WORK REQUIRED: Copy each line of the records that holds the string "signingSerializer".
___ PROVIDED DATA ___
Inductive packet_case (st st' : clusterState) (m : clusterMsg) (msgs : list packet) : Prop :=
  | packet_idle :
      quiet st st' -> currentEpoch st <= currentEpoch st' -> same_election (election st) (election st') ->
      lastVoteEpoch (election st') = lastVoteEpoch (election st) ->
      (forall d p, (d, p) ∈ msgs -> msg_type p = MFSTART) -> packet_case st st' m msgs
  | packet_vote :
      msg_type m = FAILOVER_AUTH_REQUEST ->
      quiet st st' -> currentEpoch st <= currentEpoch st' <= msg_currentEpoch m -> same_election (election st) (election st') ->
      lastVoteEpoch (election st) <> currentEpoch st' -> lastVoteEpoch (election st') = currentEpoch st' ->
      (msgs = [] \/ exists p, msgs = [(msg_sender m, p)] /\ msg_type p = FAILOVER_AUTH_ACK /\ msg_sender p = myself st /\
         msg_currentEpoch p = currentEpoch st') -> packet_case st st' m msgs
  | packet_count s :
      msg_type m = FAILOVER_AUTH_ACK ->
      quiet st st' -> currentEpoch st <= currentEpoch st' ->
      failover_auth_epoch (election st') = failover_auth_epoch (election st) ->
      failover_auth_sent (election st') = failover_auth_sent (election st) ->
      failover_auth_count (election st') = failover_auth_count (election st) + 1 ->
      lastVoteEpoch (election st') = lastVoteEpoch (election st) ->
      nodes st' !! msg_sender m = Some s -> nodeIsMaster s = true -> 0 < numslots s ->
      (failover_auth_epoch (election st) <= 0 \/ failover_auth_epoch (election st) <= msg_currentEpoch m) ->
      msgs = [] -> packet_case st st' m msgs.

(** The header of a packet changes epochs and offsets, nothing an election counts. *)
Definition header_step (st st' : clusterState) : Prop :=
  quiet st st' /\ currentEpoch st <= currentEpoch st' /\ same_election (election st) (election st') /\
  lastVoteEpoch (election st') = lastVoteEpoch (election st).
(** A request signed by the signing plugin is accepted by the validation
    plugin of the same secret and extension name, when the parameters carry
    the extensions of the signed request and serialize to the text that was
    signed, and the runtime decodes what it encoded and verifies what it
    signed. *)
Theorem signed_request_validates (rt : Runtime)
    (signing : HMACUpstreamSignatureOptions)
    (validation : HMACUpstreamSignatureValidationOptions)
    (signingCache validationCache : option CryptoKey)
    (subgraphName : string) (subgraph : nat)
    (executionRequest signed : ExecutionRequest) (signingCache' : option CryptoKey)
    (params : GraphQLParams) :
  hs_secret signing = hv_secret validation ->
  orElse (hs_extensionName signing) DEFAULT_EXTENSION_NAME
  = orElse (hv_extensionName validation) DEFAULT_EXTENSION_NAME ->
  cacheOf rt (hs_secret signing) ["sign"] signingCache ->
  cacheOf rt (hv_secret validation) ["verify"] validationCache ->
  onSubgraphExecute rt signing signingCache subgraphName subgraph executionRequest
  = (Some signed, signingCache') ->
  gp_extensions params = er_extensions signed ->
  paramsSerializer rt validation params = signingSerializer rt signing executionRequest ->
  (let message := encode rt (signingSerializer rt signing executionRequest) in
   let signature := sign rt (createCryptoKey rt (hs_secret signing) ["sign"]) message in
   btoa rt signature <> EmptyString
   /\ atob rt (JsString (btoa rt signature)) = Returned signature
   /\ verify rt (createCryptoKey rt (hs_secret signing) ["verify"]) signature message = true) ->
  (onParams rt validation validationCache params).1 = Returned tt.
Proof.
  intros Hsecret Hname Hsigning Hvalidation Hsigned Hextensions Hserialized
         (Hnonempty & Hdecoded & Hverified).
  unfold onSubgraphExecute in Hsigned.
  destruct (default _ (hs_shouldSign signing) _ _ _); [|discriminate].
  injection Hsigned as <- _.
  unfold onParams, onParamsCounted. rewrite Hextensions. simpl. rewrite <- Hname.
  unfold getProperty. rewrite lookup_insert_eq. unfold signatureOf.
  rewrite (cachedKey_cacheOf _ _ _ _ Hsigning), (cachedKey_cacheOf _ _ _ _ Hvalidation).
  simpl. rewrite bool_decide_eq_false_2 by exact Hnonempty. simpl.
  rewrite Hdecoded, Hserialized, <- Hsecret, Hverified. reflexivity.
Qed.

Lemma signed_request_validates_witness :
  let signed := {| er_document := "{ me }"; er_variables := None;
                   er_extensions :=
                     Some (<["hmac-signature" := JsString "s3{ me }"]>
                             {["trace" := JsBool true]});
                   er_operationName := None; er_operationType := None |} in
  (onParams toyRuntime validationOptions None
     {| gp_query := Some "{ me }"; gp_variables := Some ∅;
        gp_extensions := er_extensions signed |}).1 = Returned tt.
Proof.
  intros signed.
  apply (signed_request_validates toyRuntime signingOptions validationOptions None None
           "accounts" 0 sampleRequest signed
           (Some (createCryptoKey toyRuntime "s3" ["sign"]))).
  - reflexivity.
  - reflexivity.
  - by left.
  - by left.
  - reflexivity.
  - reflexivity.
  - reflexivity.
  - split; [discriminate|]. split; reflexivity.
Defined.

(** The default serialization of parameters reads the query and the
    variables only, and absent variables as empty ones: parameters with the
    same query and the same variables up to that reading are signed alike. *)
Theorem params_serialized_up_to_empty_variables (rt : Runtime) (p q : GraphQLParams) :
  gp_query p = gp_query q ->
  variablesOf p = variablesOf q ->
  defaultParamsSerializer rt p = defaultParamsSerializer rt q.
Proof.
  unfold variablesOf, defaultParamsSerializer. intros -> Hvariables. f_equal.
  destruct (gp_variables p) as [vp|], (gp_variables q) as [vq|]; simpl in Hvariables;
    subst; try done; by rewrite decide_True.
Qed.

Lemma params_serialized_up_to_empty_variables_witness :
  defaultParamsSerializer toyRuntime
    {| gp_query := Some "{ me }"; gp_variables := Some ∅;
       gp_extensions := Some {["trace" := JsBool true]} |}
  = defaultParamsSerializer toyRuntime
      {| gp_query := Some "{ me }"; gp_variables := None; gp_extensions := None |}.
Proof.
  apply (params_serialized_up_to_empty_variables toyRuntime
           {| gp_query := Some "{ me }"; gp_variables := Some ∅;
              gp_extensions := Some {["trace" := JsBool true]} |}
           {| gp_query := Some "{ me }"; gp_variables := None; gp_extensions := None |});
    reflexivity.
Defined.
___
RESULT FOR THIS TASK:
  paramsSerializer rt validation params = signingSerializer rt signing executionRequest ->
  (let message := encode rt (signingSerializer rt signing executionRequest) in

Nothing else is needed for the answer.